(* ===== verification/RecordStoragesAgree.v ===== *)
(** * The two record storages agree
    (src/ledger/object: badger_record_db.go and postgres_record_db.go)

    As long as the key-value storage accepts what it is given, the relational
    one accepts it too and answers the same.  They part where a record comes
    twice. *)
From S2P Require Import Prelude Pulse Reference Records Store Tables RecordStorage BadgerRecords PostgresRecords.

Inductive record_op : Type :=
  | OpBatch (recs : list Material)
  | OpTruncate (from : Z).

Section Ops.
Context `{RecordStorage St}.
Definition apply_op (s : St) (o : record_op) : go (St * option error) :=
  match o with OpBatch recs => BatchSet s recs | OpTruncate from => records_TruncateHead s from end.
(** A caller that stops at the first error. *)
Fixpoint apply_ops (s : St) (ops : list record_op) : go (result St) :=
  match ops with
  | [] => Ret (Good s)
  | o :: ops' =>
      r ← apply_op s o;
      match r with
      | (s, None) => apply_ops s ops'
      | (_, Some e) => Ret (Fail e)
      end
  end.
End Ops.

Definition log_op (l : record_log) (o : record_op) : record_log :=
  match o with OpBatch recs => l ++ recs | OpTruncate from => log_TruncateHead l from end.
Definition op_records (o : record_op) : list Material :=
  match o with OpBatch recs => recs | OpTruncate _ => [] end.
Definition op_ok (o : record_op) : Prop :=
  match o with OpBatch recs => Forall material_ok recs | OpTruncate from => 0 < from <= MaxTimePulse end.

(** Counting records per pulse bounds every log on the way. *)
Definition fits_with (l : record_log) (ops : list record_op) : Prop :=
  positions_fit (l ++ (ops ≫= op_records)).

Lemma fits_with_step l o ops :
  fits_with l (o :: ops) -> positions_fit (log_op l o) /\ fits_with (log_op l o) ops.
Proof.
  unfold fits_with. cbn [mbind list_bind]. intros Hf.
  assert (Hle : forall pn, (length (of_pulse (log_op l o) pn) <= length (of_pulse (l ++ op_records o) pn))%nat).
  { intros pn. destruct o as [recs|from]; cbn [log_op op_records]; [done|].
    rewrite app_nil_r, of_pulse_truncate. destruct (decide _); [done|]. cbn. lia. }
  split; intros pn; specialize (Hf pn); specialize (Hle pn); rewrite !of_pulse_app, !length_app in *; lia.
Qed.

Lemma lawful_op `{LawfulRecords St} (s : St) l o s' :
  keeps s l -> op_ok o -> positions_fit (log_op l o) -> apply_op s o = Ret (s', None) -> keeps s' (log_op l o).
Proof.
  intros Hs Ho Hf E. destruct o as [recs|from]; cbn [apply_op log_op op_ok] in *.
  - by apply (BatchSet_law s l recs s' None).
  - destruct (records_TruncateHead_law s l from Hs Ho) as (s2 & E2 & Hk). rewrite E in E2. by injection E2 as ->.
Qed.

Section Agree.
Context `{RowOrder} `{!Codec Material} `{!Codec Virtual}.
(** A record that can be encoded has a part that can. *)
Context (Hvirtual : forall r b, Marshal r = Good b -> is_good (Marshal (Material_Virtual r)) = true).

Lemma accepted_encodes l recs :
  batch_error l recs = None -> Forall (fun r => is_good (Marshal (Material_Virtual r)) = true) recs.
Proof.
  revert l. induction recs as [|r recs IH]; intros l E; [done|]. cbn [batch_error] in E.
  destruct (Local_IsEmpty _); [done|]. destruct (Marshal r) eqn:Em; [|done].
  destruct (decide _); [done|]. constructor; [by eapply Hvirtual|by eapply IH].
Qed.

Lemma pg_accepts (db : DB) (t : PostgresRecordDB) l o db' :
  keeps db l -> keeps t l -> op_ok o -> positions_fit (log_op l o) -> apply_op db o = Ret (db', None) ->
  exists t', apply_op t o = Ret (t', None) /\ keeps t' (log_op l o).
Proof.
  intros Hdb Ht Ho Hf E. destruct o as [recs|from]; cbn [apply_op log_op op_ok] in *.
  - destruct (badger_BatchSet_keeps db l recs Hdb) as (db2 & E2 & _); [|done|].
    { eapply list.Forall_impl; [exact Ho|]. intros r [Hr _]. by right. }
    change (badger_BatchSet db recs = Ret (db', None)) in E. rewrite E2 in E. injection E as _ Eb.
    apply accepted_encodes in Eb. pose proof (insertRecords_keeps recs t l Ht Ho Hf) as Hi.
    change (BatchSet t recs) with (pg_BatchSet t recs). unfold pg_BatchSet.
    destruct (insertRecords t recs) as [t'|e]; [by exists t'|].
    destruct Hi as (r & e' & Hr & He). rewrite list.Forall_forall in Eb. specialize (Eb r Hr). by rewrite He in Eb.
  - destruct (records_TruncateHead_law t l from Ht Ho) as (t' & E2 & Hk). by exists t'.
Qed.

(** C18: Any sequence of batches and truncations that the key-value storage
    accepts, starting from nothing, is accepted by the relational storage; the
    last positions and the identifier at every position are then the same,
    and so is every record. *)
Theorem record_storages_agree ops db :
  Forall op_ok ops -> fits_with [] ops -> apply_ops (∅ : DB) ops = Ret (Good db) ->
  exists t, apply_ops (mkPgRecords ∅ ∅) ops = Ret (Good t) /\
    (forall pn, 0 < pn < 2^32 -> LastKnownPosition t pn = LastKnownPosition db pn) /\
    (forall pn position, 0 < pn < 2^32 -> 0 <= position < 2^32 ->
       AtPosition t pn position = AtPosition db pn position) /\
    (forall id, record_id id -> records_ForID t id = records_ForID db id).
Proof.
  intros Hok Hfit E.
  assert (Hgen : forall ops (db0 : DB) (t0 : PostgresRecordDB) l, Forall op_ok ops -> fits_with l ops ->
    keeps db0 l -> keeps t0 l -> apply_ops db0 ops = Ret (Good db) ->
    exists t l', apply_ops t0 ops = Ret (Good t) /\ keeps db l' /\ keeps t l').
  { clear ops Hok Hfit E. intros ops. induction ops as [|o ops IH]; intros db0 t0 l Hok Hfit Hdb Ht E.
    { injection E as <-. by exists t0, l. }
    apply list.Forall_cons in Hok as [Ho Hok]. apply fits_with_step in Hfit as [Hf Hfit].
    cbn [apply_ops] in E |- *. destruct (apply_op db0 o) as [[db1 [e|]]|] eqn:E1; [done| |done].
    destruct (pg_accepts db0 t0 l o db1 Hdb Ht Ho Hf E1) as (t1 & Et & Ht1). rewrite Et. cbn [mbind go_bind].
    apply (IH db1 t1 (log_op l o)); [done..| |done|done]. by apply (lawful_op db0 l). }
  destruct (Hgen ops ∅ (mkPgRecords ∅ ∅) [] Hok Hfit badger_keeps_nil pg_keeps_nil E) as (t & l & Et & Hdb & Ht).
  exists t. split_and!; [done|..].
  - intros pn Hpn. by rewrite (LastKnown_law t l pn Ht Hpn), (LastKnown_law db l pn Hdb Hpn).
  - intros pn position Hpn Hpos. by rewrite (AtPosition_law t l), (AtPosition_law db l).
  - intros id Hid.
    destruct (ForID_law t l id Ht Hid) as [(r & -> & Hr & Er)|[-> Hn]],
      (ForID_law db l id Hdb Hid) as [(q & -> & Hq & Eq)|[-> Hm]]; [|exfalso|exfalso|done].
    + do 2 f_equal. apply list_elem_of_lookup in Hr as [i Hi], Hq as [j Hj].
      assert (i = j) as ->; [|congruence]. pose proof (st_nodup _ _ (proj1 Hdb)) as Hnd.
      eapply NoDup_lookup; [exact Hnd| |]; rewrite list_lookup_fmap, ?Hi, ?Hj; cbn; [done|congruence].
    + apply Hm, list_elem_of_fmap. by exists r.
    + apply Hn, list_elem_of_fmap. by exists q.
Qed.
End Agree.

(** ** Where they part, and a run at work *)
Section Samples.
Definition sampleRecord (n : Z) : Material :=
  mkMaterial (mkVirtual None [n]) (mkLocal 65547 (replicate 28 n)) emptyLocal emptyLocal [].
Definition sample_codec : Codec Material := table_codec (sampleRecord <$> [1; 2; 3]).
Definition sample_virtuals : Codec Virtual := table_codec ((fun n => mkVirtual None [n]) <$> [1; 2; 3]).

Lemma sampleRecord_ok n : is_byte n -> material_ok (sampleRecord n).
Proof.
  intros Hn. split; [|split; apply emptyLocal_wf]. split; [|by vm_compute].
  split; [by vm_compute|]. split; [done|]. by apply Forall_replicate.
Qed.

(** The relational storage takes a record a second time, at a second position;
    the key-value storage forbids it. *)
Lemma postgres_takes_duplicates :
  apply_ops (H:=PostgresRecords (H:=stored_order) (H0:=sample_virtuals)) (mkPgRecords ∅ ∅)
    [OpBatch [sampleRecord 1]; OpBatch [sampleRecord 1]] ≫=
    (fun r => match r with Good t => pg_AtPosition t 65547 2 | Fail e => Ret (Fail e) end) =
  Ret (Good (Material_ID (sampleRecord 1))) /\
  apply_ops (H:=BadgerRecordDB (H:=sample_codec)) (∅ : DB)
    [OpBatch [sampleRecord 1]; OpBatch [sampleRecord 1]] = Ret (Fail object_ErrOverride).
Proof. split; by vm_compute. Qed.

(** A batch of two records, written at the first two positions. *)
Definition sampleBatch : list Material := [sampleRecord 1; sampleRecord 2].

Lemma sampleBatch_ok : Forall material_ok sampleBatch.
Proof. repeat apply list.Forall_cons_2; [..|done]; by apply sampleRecord_ok. Qed.

Lemma BatchSet_all_or_nothing_witness :
  exists db, BatchSet (RecordStorage:=BadgerRecordDB (H:=sample_codec)) ∅ sampleBatch = Ret (db, None) /\
    records_ForID (RecordStorage:=BadgerRecordDB (H:=sample_codec)) db (Material_ID (sampleRecord 2)) = Ret (Good (sampleRecord 2)) /\
    AtPosition (RecordStorage:=BadgerRecordDB (H:=sample_codec)) db 65547 2 = Ret (Good (Material_ID (sampleRecord 2))).
Proof.
  destruct (BatchSet_all_or_nothing (H:=sample_codec) ∅ [] sampleBatch) as (db & E & Hm).
  - apply badger_keeps_nil.
  - eapply list.Forall_impl; [exact sampleBatch_ok|]. intros r Hr. right. exact (proj1 Hr).
  - by apply positions_fit_short.
  - assert (Ee : batch_error (H:=sample_codec) [] sampleBatch = None) by (vm_compute; reflexivity).
    rewrite Ee in E, Hm. destruct Hm as (_ & Hr & Hp). exists db. split; [exact E|]. split.
    + apply Hr. right. left.
    + apply (Hp 65547 1%nat (sampleRecord 2)). vm_compute. reflexivity.
Defined.

(** Two batches and a truncation, read back from both storages. *)
Definition sampleOps : list record_op := [OpBatch sampleBatch; OpTruncate 65548; OpBatch [sampleRecord 3]].

Lemma sampleOps_ok : Forall op_ok sampleOps.
Proof.
  apply list.Forall_cons_2; [exact sampleBatch_ok|].
  apply list.Forall_cons_2; [cbn [op_ok]; change MaxTimePulse with (2^30 - 1); lia|].
  apply list.Forall_cons_2; [|apply list.Forall_nil_2].
  apply list.Forall_cons_2; [|apply list.Forall_nil_2]. apply sampleRecord_ok. unfold is_byte. lia.
Qed.

Lemma sample_virtuals_encode r b :
  Marshal (Codec:=sample_codec) r = Good b -> is_good (Marshal (Codec:=sample_virtuals) (Material_Virtual r)) = true.
Proof.
  cbn [Marshal sample_codec table_codec]. unfold table_Marshal.
  destruct (index_in r _) as [n|] eqn:E; [|done]. intros _. apply index_in_lookup in E.
  destruct n as [|[|[|n]]]; [injection E as <-; by vm_compute..|done].
Qed.

Lemma record_storages_agree_witness :
  exists db t, apply_ops (H:=BadgerRecordDB (H:=sample_codec)) ∅ sampleOps = Ret (Good db) /\
    apply_ops (H:=PostgresRecords (H:=stored_order) (H0:=sample_virtuals)) (mkPgRecords ∅ ∅) sampleOps = Ret (Good t) /\
    AtPosition (RecordStorage:=PostgresRecords (H:=stored_order) (H0:=sample_virtuals)) t 65547 3 =
    AtPosition (RecordStorage:=BadgerRecordDB (H:=sample_codec)) db 65547 3.
Proof.
  assert (Hs : match apply_ops (H:=BadgerRecordDB (H:=sample_codec)) ∅ sampleOps with Ret (Good _) => True | _ => False end)
    by (vm_compute; exact Logic.I).
  destruct (apply_ops (H:=BadgerRecordDB (H:=sample_codec)) ∅ sampleOps) as [[db|]|] eqn:E; [|destruct Hs..].
  exists db. edestruct (record_storages_agree (H:=stored_order) (Codec0:=sample_codec) (Codec1:=sample_virtuals) sample_virtuals_encode) as (t & Et & _ & Hp & _);
    [| |exact E|].
  - exact sampleOps_ok.
  - by apply positions_fit_short.
  - exists t. split; [done|]. split; [exact Et|]. apply Hp; lia.
Defined.
End Samples.
(* ===== verification/IndexStorage.v ===== *)
(** * Storages of indexes on the heavy node: the contract
    (src/ledger/object/index.go)

    An index (the lifeline of an object) is kept per pulse and object; for
    each object the storage knows pulses it was synced in.  BadgerIndexes.v
    and PostgresIndexes.v implement it. *)
From S2P Require Import Prelude Pulse Reference Records RecordStorage.

(** Objects: identifiers of time pulses. *)
Definition object_id (id : Local) : Prop := record_id id /\ MinTimePulse <= Local_Pulse id.

(** Indexes whose identifiers are those of records. *)
Record index_ok (b : Index) : Prop := {
  ok_obj : object_id (ObjID b);
  ok_pending : Forall record_id (PendingRecords b);
  ok_state id : LatestState (Index_Lifeline b) = Some id -> record_id id;
  ok_request id : LatestRequest (Index_Lifeline b) = Some id -> record_id id;
  ok_parent_ref : Global_wf (Parent (Index_Lifeline b));
}.

Abbreviation index_table := (gmap (Z * Local) Index).
(** The pulses an object may be answered from when asked for its latest index. *)
Abbreviation known_pulses := (gmap Local (gset Z)).

Definition known_for (known : known_pulses) (obj : Local) : gset Z := default ∅ (known !! obj).

Lemma known_for_insert known obj ps obj' :
  known_for (<[obj := ps]> known) obj' = if decide (obj' = obj) then ps else known_for known obj'.
Proof.
  unfold known_for. destruct (decide (obj' = obj)) as [->|Hne].
  - by rewrite lookup_insert_eq.
  - by rewrite lookup_insert_ne by done.
Qed.

Class IndexStorage (S : Type) : Type := {
  SetIndex : S -> Z -> Index -> go (S * option error);
  UpdateLastKnownPulse : S -> Z -> go (S * option error);
  index_ForID : S -> Z -> Local -> go (result Index);
  index_ForPulse : S -> Z -> go (result (list Index));
  LastKnownForID : S -> Local -> go (result Index);
  index_TruncateHead : S -> Z -> go (S * option error);
}.

Definition found_index (o : option Index) : result Index :=
  match o with Some b => Good b | None => Fail ErrIndexNotFound end.

(** The answer for the latest index: that of one of the known pulses. *)
Definition last_known_answer (m : index_table) (known : known_pulses) (obj : Local) (r : result Index) : Prop :=
  (known_for known obj = ∅ /\ r = Fail ErrIndexNotFound) \/
  exists pn, pn ∈ known_for known obj /\ r = found_index (m !! (pn, obj)).

Class LawfulIndexes (S : Type) `{IndexStorage S} : Type := {
  has_indexes : S -> index_table -> known_pulses -> Prop;
  has_indexes_ok s m known pn obj b : has_indexes s m known -> m !! (pn, obj) = Some b ->
    0 <= pn < 2^32 /\ object_id obj /\ ObjID b = obj;
  SetIndex_law s m known pn b s' e : has_indexes s m known -> 0 <= pn < 2^32 -> index_ok b ->
    SetIndex s pn b = Ret (s', e) ->
    has_indexes s' (match e with None => <[(pn, ObjID b) := b]> m | Some _ => m end) known;
  UpdateLastKnownPulse_law s m known pn : has_indexes s m known -> 0 <= pn < 2^32 ->
    exists s' known', UpdateLastKnownPulse s pn = Ret (s', None) /\ has_indexes s' m known' /\
      forall obj, if decide (is_Some (m !! (pn, obj)))
                  then pn ∈ known_for known' obj /\ known_for known' obj ⊆ {[pn]} ∪ known_for known obj
                  else known_for known' obj = known_for known obj;
  index_ForID_law s m known pn obj : has_indexes s m known -> 0 <= pn < 2^32 -> object_id obj ->
    exists r, index_ForID s pn obj = Ret r /\
      match m !! (pn, obj) with Some b => r = Good b | None => last_known_answer m known obj r end;
  LastKnownForID_law s m known obj : has_indexes s m known -> object_id obj ->
    exists r, LastKnownForID s obj = Ret r /\ last_known_answer m known obj r;
  index_ForPulse_law s m known pn : has_indexes s m known -> 0 <= pn < 2^32 ->
    exists r, index_ForPulse s pn = Ret r /\
      match r with
      | Good l => l <> [] /\ NoDup (ObjID <$> l) /\ forall b, b ∈ l <-> m !! (pn, ObjID b) = Some b
      | Fail e => e = ErrIndexNotFound /\ forall obj, m !! (pn, obj) = None
      end;
  index_TruncateHead_law s m known from : has_indexes s m known -> 0 <= from < 2^32 ->
    exists s' known', index_TruncateHead s from = Ret (s', None) /\
      has_indexes s' (filter (fun kv => kv.1.1 < from) m) known' /\
      forall obj pn, (pn ∈ known_for known' obj -> pn ∈ known_for known obj) /\
                     (pn < from -> pn ∈ known_for known obj -> pn ∈ known_for known' obj);
}.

■ ■ ■ ■

Problem details. With "pose" as the word to match, copy each line of the records that has it.

Exercise solution.
    apply accepted_encodes in Eb. pose proof (insertRecords_keeps recs t l Ht Ho Hf) as Hi.
      assert (i = j) as ->; [|congruence]. pose proof (st_nodup _ _ (proj1 Hdb)) as Hnd.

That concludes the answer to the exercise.